EXERCISE PROMPT
Every line from the beginning of the data through the line containing "the normal distribution" should be reproduced exactly, and no further lines should be output.

INFORMATION PROVIDED
=== Section Start ===
(* ===== verification/Sharpe.v ===== *)
(** * stats/: the Sharpe-ratio gates

    The kernel of _sharpe_core.py, and the two gates over it: probabilistic_sharpe.py (PSR, with the
    minimum track record length) and deflated_sharpe.py (DSR).  Returns are floats; powers are [Libm]'s,
    the normal distribution is [NormalDist]. *)

From S2P Require Import Prelude PyDecimal PyFloat FloatRound FloatOrder PyNumber PyStats.

#[local] Open Scope Z_scope.

(** ** _sharpe_core.py *)
Definition EULER_GAMMA : float := f_of_decimal (Dec 5772156649015329 (-16)).
Definition _MIN_RETURNS : nat := 2.
Definition _MIN_TRIALS_FOR_MAX : Z := 2.
(** [math.e]. *)
Definition math_e : float := f_of_decimal (Dec 2718281828459045 (-15)).

Record SharpeMoments := {
  sm_n : nat;
  sm_sr_per_period : float;
  sm_skew : float;
  sm_kurt : float;
}.

Section Sharpe.
Context `{Libm} `{NormalDist}.

(** [fsum((x - mean) ** k for x in returns)]. *)
Definition power_sum (mean : float) (k : Z) (returns : list float) : float :=
  fsum (map (fun x => pow (fsub x mean) (f_of_Z k)) returns).

Definition compute_sharpe_moments (returns : list float) : result (option SharpeMoments) :=
  let n := length returns in
  if (n <? _MIN_RETURNS)%nat then Ok None
  else
    let! mean := fmean returns in
    let! sd := stdev returns in
    if fleb sd f_zero || negb (f_isfinite sd) then Ok None
    else
      let sr_per_period := fdiv mean sd in
      let m2 := fdiv (power_sum mean 2 returns) (f_of_nat n) in
      if fleb m2 f_zero then Ok None
      else
        let m3 := fdiv (power_sum mean 3 returns) (f_of_nat n) in
        let m4 := fdiv (power_sum mean 4 returns) (f_of_nat n) in
        let! skew := f_div m3 (pow m2 (f_of_decimal (Dec 15 (-1)))) in
        let! kurt := f_div m4 (pow m2 f_two) in
        Ok (Some {| sm_n := n; sm_sr_per_period := sr_per_period; sm_skew := skew; sm_kurt := kurt |}).
Lemma f_of_decimal_zero d : dcoef d = 0 → f_of_decimal d = f_zero.
Proof. intros Hd. unfold f_of_decimal. rewrite Hd. by destruct (0 <=? dexp d). Qed.

(** The mean of a total of one sign: defined when something is counted, and of that sign. *)
Lemma mean_money_positive total n q : Z.sgn (dcoef total) = (if (0 <? n)%nat then 1 else 0) → mean_money total n = Ok q →
  (q = None ↔ n = 0%nat) ∧ (forall a, q = Some a → 0 < dcoef a).
Proof.
  intros Hs Hq. destruct (mean_money_spec total n q Hq) as [Hn Hp]. split; [done|]. intros a Ha. specialize (Hp a Ha).
  rewrite Hs in Hp. destruct (Nat.ltb_spec 0 n); [lia|]. assert (n = 0%nat) as Hz%Hn by lia. congruence.
Qed.

Lemma payoff_total avg_win avg_loss : (forall l, avg_loss = Some l → 0 < dcoef l) →
  exists p, payoff_of avg_win avg_loss = Ok p ∧ (is_Some p ↔ is_Some avg_win ∧ is_Some avg_loss).
Proof.
  intros Hl. unfold payoff_of. destruct avg_win as [w|]; [destruct avg_loss as [l|]|].
  - destruct (ddiv_ok w l) as [q ->]; [specialize (Hl l eq_refl); lia|]. eexists. split; [done|]. by split; eauto.
  - exists None. split; [done|]. split; [by intros []|by intros [_ []]].
  - exists None. split; [done|]. split; [by intros []|by intros [[] _]].
Qed.

Lemma profit_factor_total win loss : 0 <= Z.sgn (dcoef loss) → exists p, profit_factor_of win loss = Ok p ∧
  (is_Some p ↔ 0 < dcoef loss) ∧ (forall f, p = Some f → dcoef win = 0 → f = f_zero).
Proof.
  intros Hl. unfold profit_factor_of. rewrite dltb_0_l. destruct (Z.ltb_spec 0 (dcoef loss)).
  - destruct (ddiv_ok win loss) as [q Hq]; [lia|]. rewrite Hq. eexists. split; [done|]. split; [by split; eauto|].
    intros f [= <-] Hw. apply f_of_decimal_zero. apply ddiv_sgn in Hq. rewrite Hw in Hq. cbn in Hq. lia.
  - exists None. split; [done|]. split; [split; [by intros []|lia]|done].
Qed.

Lemma none_some {A} (o : option A) n : o = None ↔ n = 0%nat → is_Some o ↔ (0 < n)%nat.
Proof. intros Ho. rewrite <- not_eq_None_Some, Ho. lia. Qed.

(** the summary of closed trades.  As long as the skew of the PnLs is computed, it is always returned; its wins,
    losses and scratches partition the trades by the exact sign of the PnL; the win rate is defined when there
    is a trade, and lies between zero and one; the average win is defined when there is one and is positive,
    the average loss when there is one and is a positive magnitude; the profit factor is defined exactly when
    something was lost, and is zero when nothing was won. *)
Theorem trade_metrics_spec `{Libm} trade_pnls skew : _pnl_skew (map f_of_decimal trade_pnls) = Ok skew →
  exists m, compute_trade_metrics trade_pnls = Ok m ∧ tm_pnl_skew m = skew ∧
  tm_n_trades m = length trade_pnls ∧ tm_n_wins m = length (List.filter (dltb d0) trade_pnls) ∧
  tm_n_losses m = length (List.filter (fun p => dltb p d0) trade_pnls) ∧
  tm_n_scratch m = length (List.filter (fun p => dcoef p =? 0) trade_pnls) ∧
  (tm_n_wins m + tm_n_losses m + tm_n_scratch m = tm_n_trades m)%nat ∧
  (tm_win_rate m = None ↔ trade_pnls = []) ∧
  (forall w, tm_win_rate m = Some w → fleb f_zero w = true ∧ fleb w f_one = true) ∧
  (tm_avg_win m = None ↔ tm_n_wins m = 0%nat) ∧ (forall a, tm_avg_win m = Some a → 0 < dcoef a) ∧
  (tm_avg_loss m = None ↔ tm_n_losses m = 0%nat) ∧ (forall a, tm_avg_loss m = Some a → 0 < dcoef a) ∧
  (is_Some (tm_payoff_ratio m) ↔ (0 < tm_n_wins m ∧ 0 < tm_n_losses m)%nat) ∧
  (is_Some (tm_profit_factor m) ↔ (0 < tm_n_losses m)%nat) ∧
  (forall f, tm_profit_factor m = Some f → tm_n_wins m = 0%nat → f = f_zero).
Proof.
  intros Hskew. pose proof (trichotomy_length trade_pnls) as Htri.
  set (wins := List.filter (dltb d0) trade_pnls) in *. set (losses := List.filter (fun p => dltb p d0) trade_pnls) in *.
  pose proof (dsum_sign 1 wins eq_refl (wins_positive _)) as Sw.
  assert (Sn : Z.sgn (dcoef (dneg (dsum losses))) = if (0 <? length losses)%nat then 1 else 0)
    by (rewrite dneg_sign, (dsum_sign (-1) losses eq_refl (losses_negative _)); by destruct (0 <? length losses)%nat).
  destruct (mean_money_total (dsum wins) (length wins)) as [avg_win Ew]. destruct (mean_money_positive _ _ _ Sw Ew) as [Nw Pw].
  destruct (mean_money_total (dneg (dsum losses)) (length losses)) as [avg_loss El]. destruct (mean_money_positive _ _ _ Sn El) as [Nl Pl].
  destruct (mean_money_total (dsum trade_pnls) (length trade_pnls)) as [expectancy Ee].
  destruct (payoff_total avg_win avg_loss Pl) as (payoff & Epay & Hpay). rewrite (none_some _ _ Nw), (none_some _ _ Nl) in Hpay.
  destruct (profit_factor_total (dsum wins) (dneg (dsum losses))) as (pf & Epf & Hpf & Hpf0); [rewrite Sn; destruct (0 <? length losses)%nat; lia|].
  exists {| tm_n_trades := length trade_pnls; tm_n_wins := length wins; tm_n_losses := length losses;
    tm_n_scratch := length trade_pnls - length wins - length losses;
    tm_win_rate := if (0 <? length trade_pnls)%nat then Some (f_of_ratio (Z.of_nat (length wins)) (Z.of_nat (length trade_pnls))) else None;
    tm_avg_win := avg_win; tm_avg_loss := avg_loss; tm_payoff_ratio := payoff; tm_expectancy := expectancy;
    tm_profit_factor := pf; tm_pnl_skew := skew |}. split.
  { unfold compute_trade_metrics. fold wins losses. rewrite Ew, El. cbn [rbind]. rewrite Epay. cbn [rbind]. rewrite Ee. cbn [rbind].
    rewrite Epf. cbn [rbind]. rewrite Hskew. reflexivity. }
  cbn [tm_n_trades tm_n_wins tm_n_losses tm_n_scratch tm_win_rate tm_avg_win tm_avg_loss tm_payoff_ratio tm_profit_factor tm_pnl_skew].
  do 4 (split; [done|]). split; [lia|]. split; [lia|]. split; [by destruct trade_pnls|]. split.
  { intros w. destruct (Nat.ltb_spec 0 (length trade_pnls)); [|done]. intros [= <-]. apply ratio_in_unit; lia. }
  do 5 (split; [done|]). split.
  - rewrite Hpf. destruct (Nat.ltb_spec 0 (length losses)); lia.
  - intros f Hf Hw. apply (Hpf0 f Hf). rewrite Hw in Sw. cbn in Sw. lia.
Qed.

(** ** Witnesses: a curve that falls once, and four trades *)
Module SmallRun.
#[local] Instance libm : Libm := { log x := x; log10 x := x; pow x y := if fltb y f_two then fmul x (fsqrt x) else fmul x x }.

Definition curve : list decimal := map dec_of_Z [100; 110; 99; 120].
Definition pnls : list decimal := map dec_of_Z [50; -20; 0; 30].

Lemma drawdown_bounds_witness : exists m, compute_metrics curve (f_of_Z 252) f_zero = Ok m
  ∧ pm_n_periods m = 3%nat ∧ pm_max_drawdown m = f_of_decimal (Dec 1 (-1)) ∧ is_Some (pm_calmar m)
  ∧ fleb (pm_max_drawdown m) f_one = true.
Proof.
  eexists. run_as E.
  assert (Hf : Forall (fun d => f_isfinite (f_of_decimal d) = true) curve)
    by (apply List.Forall_forall, forallb_forall; vm_compute; reflexivity).
  pose proof (drawdown_bounds curve (f_of_Z 252) f_zero _ E Hf) as (_ & Hn & _ & H1 & _).
  split; [exact Hn|]. split; [vm_compute; reflexivity|]. split; [by eexists|exact H1].
Defined.

Lemma trade_metrics_spec_witness : exists m, compute_trade_metrics pnls = Ok m
  ∧ (tm_n_wins m, tm_n_losses m, tm_n_scratch m) = (2, 1, 1)%nat
  ∧ tm_profit_factor m = Some (f_of_Z 4) ∧ tm_avg_loss m = Some (dec_of_Z 20).
Proof.
  assert (Es : exists s, _pnl_skew (map f_of_decimal pnls) = Ok s) by (eexists; vm_compute; reflexivity). destruct Es as [s Es].
  pose proof (trade_metrics_spec pnls s Es) as (m & E & _). exists m. split; [exact E|].
  vm_compute in E. injection E as <-. split; [reflexivity|]. split; vm_compute; reflexivity.
Defined.

(** The documented asymmetries: a wide right tail, and the count of a tail on an exact boundary. *)
Example tail_count : exists t, TailRisk.tail_means (map f_of_Z (map Z.of_nat (seq 1 40))) (f_of_decimal (Dec 5 (-2))) = Ok (Some t)
  ∧ TailRisk.tail_n_tail t = 2.
Proof. eexists. split; vm_compute; reflexivity. Qed.

Example winsorized_flat : Robustness.winsorized_sharpe (map f_of_Z [1; 1; 1]) f_zero (f_of_Z 252) = Ok None.
Proof. vm_compute. reflexivity. Qed.
End SmallRun.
=== Section End ===
TASK OUTPUT
(* ===== verification/Sharpe.v ===== *)
(** * stats/: the Sharpe-ratio gates

    The kernel of _sharpe_core.py, and the two gates over it: probabilistic_sharpe.py (PSR, with the
    minimum track record length) and deflated_sharpe.py (DSR).  Returns are floats; powers are [Libm]'s,
    the normal distribution is [NormalDist]. *)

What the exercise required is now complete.